Data>

(** Two administrators who approve a request at once, both after reading it as pending, both succeed: the scenario runs twice, and the
    request names the second job only. *)
Theorem double_approval_runs_twice `{OE : OrchEnv} `{C : CronLib} `{GC : GoCase} (d : Deps) (p1 p2 : Principal) (id : string)
    (c : Scenario * Params) (dr1 dr2 : Draws) (sv : Server) :
  approve_check d id sv = Ok c -> dr_job dr1 <> dr_job dr2 ->
  snd (approve_commit d p1 id c dr1 sv) = 200 -> snd (approve_commit d p2 id c dr2 sv) = 200 ->
  let '(sv', code) := approve_commit d p2 id c dr2 (fst (approve_commit d p1 id c dr1 sv)) in
  code = 200 /\ (pr_JobID <$> db_requests (sv_db sv') !! id) = Some (dr_job dr2)
  /\ (forall k, k = dr_job dr1 \/ k = dr_job dr2 -> exists j, db_jobs (sv_db sv') !! k = Some j /\ j_Scenario j = sc_Name c.1 /\ j_Params j = c.2
        /\ j_Status j = JobPending).
Proof.
  intros Hc Hne H1 H2. destruct (approve_check_row _ _ _ _ Hc) as [req Hreq]. unfold approve_commit in *.
  destruct (Submit _ _ _ _ _ dr1 (sv_exec sv)) as [x1|] eqn:E1; [|done]. destruct (Submit _ _ _ _ _ dr2 (sv_exec sv)) as [x2|] eqn:E2; [|done].
  pose proof (Submit_fresh _ _ _ _ _ _ _ _ E1) as F1. pose proof (Submit_fresh _ _ _ _ _ _ _ _ E2) as F2.
  destruct (Submit_frame _ _ _ _ _ _ _ _ (sv_exec sv) E1 F1) as (y1 & j1 & Ey1 & Hy1 & Hj1). rewrite E1 in Ey1. injection Ey1 as <-.
  cbn [fst]. set (sv1 := with_db _ _). assert (db_jobs (ex_db (sv_exec sv1)) !! dr_job dr2 = None) as F2'
    by (cbn; rewrite Hy1; cbn; by rewrite lookup_insert_ne).
  destruct (Submit_frame _ _ _ _ _ _ _ _ (sv_exec sv1) E2 F2') as (y2 & j2 & Ey2 & Hy2 & Hj2). rewrite Ey2.
  unfold sv_db in *. cbn. rewrite Hy2. cbn. rewrite Hy1. cbn. rewrite !lookup_alter_eq, Hreq. split_and!; [done|done|].
  intros k [->| ->]; [exists j1|exists j2]; by rewrite ?lookup_insert_ne, ?lookup_insert_eq by done.
Qed.

(** ** Witnesses *)

#[local] Existing Instance demo_orch.
#[local] Existing Instance demo_cron.
#[local] Existing Instance demo_directory.
#[local] Existing Instance ascii_case.
(** ** The attempts of a step *)

Lemma wrap64_pow (k : Z) : 64 <= k -> wrap64 (2 ^ k) = 0.
Proof.
  intros Hk. unfold wrap64. replace (2 ^ k + 2 ^ 63) with (2 ^ 63 + 2 ^ (k - 64) * 2 ^ 64) by (rewrite <- Z.pow_add_r by lia; replace (k - 64 + 64) with k by lia; lia).
  rewrite Z.mod_add by lia. by rewrite Z.mod_small by lia.
Qed.

(** The pause doubles from 2 seconds and is at most 30 seconds; but from the 64th attempt on there is none. *)
Theorem retry_delay_bounds (attempt : Z) :
  2 <= attempt ->
  retry_delay attempt = if attempt <=? 63 then Z.min (2 ^ (attempt - 1)) 30 * 1000000000 else 0.
Proof.
  intros H. unfold retry_delay. rewrite Z.shiftl_mul_pow2 by lia. rewrite <- (Z.pow_1_r 2) at 1. rewrite <- Z.pow_add_r by lia.
  replace (1 + (attempt - 2)) with (attempt - 1) by lia. destruct (Z.leb_spec attempt 63) as [Hle|Hgt].
  - assert (2 ^ (attempt - 1) <= 2 ^ 62) by (apply Z.pow_le_mono_r; lia). assert (0 < 2 ^ (attempt - 1)) by (apply Z.pow_pos_nonneg; lia).
    rewrite (wrap64_id (2 ^ (attempt - 1))) by (apply int64b_intro; unfold min_int64, max_int64; lia).
    apply wrap64_id, int64b_intro. unfold min_int64, max_int64. lia.
  - destruct (decide (attempt = 64)) as [->|]; [done|]. by rewrite wrap64_pow by lia.
Qed.

Lemma attempts_all (more : nat) (n : Z) (world : Z -> attempt) (args : list string) :
  1 <= n -> (forall k, at_cancelled (world k) = false /\ at_dead (world k) = false) ->
  let '(log, r) := attempts_from n more world args in
  (r = StepOk <-> (exists k, n <= k < n + Z.of_nat more /\ at_ok (world k) = true) \/ (more = 0%nat /\ n = 1))
  /\ (length log <= more)%nat
  /\ forall i run, log !! i = Some run ->
       run = ((if n + Z.of_nat i =? 1 then 0 else retry_delay (n + Z.of_nat i)), args) /\ forall j, n <= j < n + Z.of_nat i -> at_ok (world j) = false.
Proof.
  intros Hn Hc. revert n Hn; induction more as [|more IH]; intros n Hn; cbn [attempts_from].
  { split_and!; [|done|by intros i run H; rewrite lookup_nil in H]. destruct (Z.eqb_spec n 1).
    - split; [by right|done].
    - split; [done|]. intros [(k & ? & _)|[_ ?]]; lia. }
  destruct (Hc n) as [-> ->]. rewrite andb_false_r. cbn [negb andb]. destruct (at_ok (world n)) eqn:E.
  { split_and!; [|cbn; lia|].
    - split; [intros _; left; exists n; split; [lia|done]|done].
    - intros [|i] run; cbn; [|done]. intros [= <-]. rewrite Z.add_0_r. split; [done|lia]. }
  specialize (IH (n + 1) ltac:(lia)). destruct (attempts_from (n + 1) more world args) as [log r]. destruct IH as (H1 & H2 & H3). split_and!.
  - rewrite H1. split.
    + intros [(k & Hk & Ek)|[_ ?]]; [|lia]. left. exists k. split; [lia|done].
    + intros [(k & Hk & Ek)|[? _]]; [|done]. left. exists k. split; [|done]. assert (k <> n) by congruence. lia.
  - cbn [length]. lia.
  - intros [|i] run; cbn [lookup list_lookup].
    + intros [= <-]. rewrite Z.add_0_r. split; [done|lia].
    + intros Hi. destruct (H3 i run Hi) as [-> Hj]. replace (n + Z.of_nat (S i)) with (n + 1 + Z.of_nat i) by lia. split; [done|].
      intros j Hj'. destruct (decide (j = n)) as [->|]; [done|]. apply Hj. lia.
Qed.
(* ===== verification/Mapping.v ===== *)
(** * Mapping: a packet written into another system's tables (src/pkg/core/mapping, cmd/tdtpcli/commands/map.go)

    The mapping file and its checks (types.go, parser.go), the packet built for a target and the run over the
    targets (executor.go), the log that keeps a mapping from running twice (loopguard.go), and the command's
    one-shot and listening modes (map.go).  The database that imports a packet, the JSON of the log, the
    duration parser's result and the broker are parameters. *)

From Stdlib Require Import ZArith Lia Ascii String.
From stdpp Require Import base gmap list strings.
From S2P Require Import Prelude Strconv Encodings PacketTypes RowCodec PacketOps Compression Compact PacketParser Encryption Wire.

Open Scope Z_scope.

(** ** types.go and parser.go *)

Record FieldMapping := MkFieldMapping { fm_From : string; fm_To : string; fm_Enum : gmap string string }.
Record Target := MkTarget { tg_ID : string; tg_Table : string; tg_UpsertKey : string; tg_Fields : list FieldMapping }.
Record ConnConfig := MkConnConfig { cn_Type : string; cn_DSN : string; cn_Schema : string }.
Record LoopGuard := MkLoopGuard { lg_SourceSystem : string; lg_TargetSystem : string; lg_MinInterval : string }.
Record MappingConfig := MkMappingConfig { mc_ID : string; mc_LoopGuard : LoopGuard; mc_TargetConn : ConnConfig; mc_Targets : list Target }.
(** The first run over the table of the other witnesses, and the second. *)
Definition over_adapter : SyncWorld :=
  MkSyncWorld true (@command_export demo_values ascii_case demo_world plain_helper (one_table id_and_time demo_table (fun _ => Err "no SQL")) (fun _ => "export failed") "t")
    Some (fun _ => true) Written 7.
Definition adapter_first_run := @IncrementalSync demo_state_json ascii_case over_adapter demo_opts None.
Lemma sync_stuck_after_first_run_witness :
  map GetRows adapter_first_run.1.2 = [[["ann"; "2024-05-01"]]]
  /\ let '(file', pkts, r) := @IncrementalSync demo_state_json ascii_case over_adapter demo_opts adapter_first_run.1.1 in
     is_ok r = false /\ pkts = [] /\ @checkpoint demo_state_json demo_opts file' = @checkpoint demo_state_json demo_opts adapter_first_run.1.1.
Proof.
  split; [vm_compute; reflexivity|].
  apply (@sync_stuck_after_first_run demo_values ascii_case demo_state_json demo_state_json_laws demo_world plain_helper (one_table id_and_time demo_table (fun _ => Err "no SQL"))
    (fun _ => "export failed") demo_opts over_adapter adapter_first_run.1.1); [reflexivity|reflexivity|by intros p p' [= <-]|reflexivity|reflexivity|vm_compute; discriminate].
Defined.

Prompt> Please make an exact copy of the lines above from the line with "Record Target := MkTarget" through the line with "demo_opts adapter_first_run.1.1 in", both ends included.

Task solution>
Record Target := MkTarget { tg_ID : string; tg_Table : string; tg_UpsertKey : string; tg_Fields : list FieldMapping }.
Record ConnConfig := MkConnConfig { cn_Type : string; cn_DSN : string; cn_Schema : string }.
Record LoopGuard := MkLoopGuard { lg_SourceSystem : string; lg_TargetSystem : string; lg_MinInterval : string }.
Record MappingConfig := MkMappingConfig { mc_ID : string; mc_LoopGuard : LoopGuard; mc_TargetConn : ConnConfig; mc_Targets : list Target }.
(** The first run over the table of the other witnesses, and the second. *)
Definition over_adapter : SyncWorld :=
  MkSyncWorld true (@command_export demo_values ascii_case demo_world plain_helper (one_table id_and_time demo_table (fun _ => Err "no SQL")) (fun _ => "export failed") "t")
    Some (fun _ => true) Written 7.
Definition adapter_first_run := @IncrementalSync demo_state_json ascii_case over_adapter demo_opts None.
Lemma sync_stuck_after_first_run_witness :
  map GetRows adapter_first_run.1.2 = [[["ann"; "2024-05-01"]]]
  /\ let '(file', pkts, r) := @IncrementalSync demo_state_json ascii_case over_adapter demo_opts adapter_first_run.1.1 in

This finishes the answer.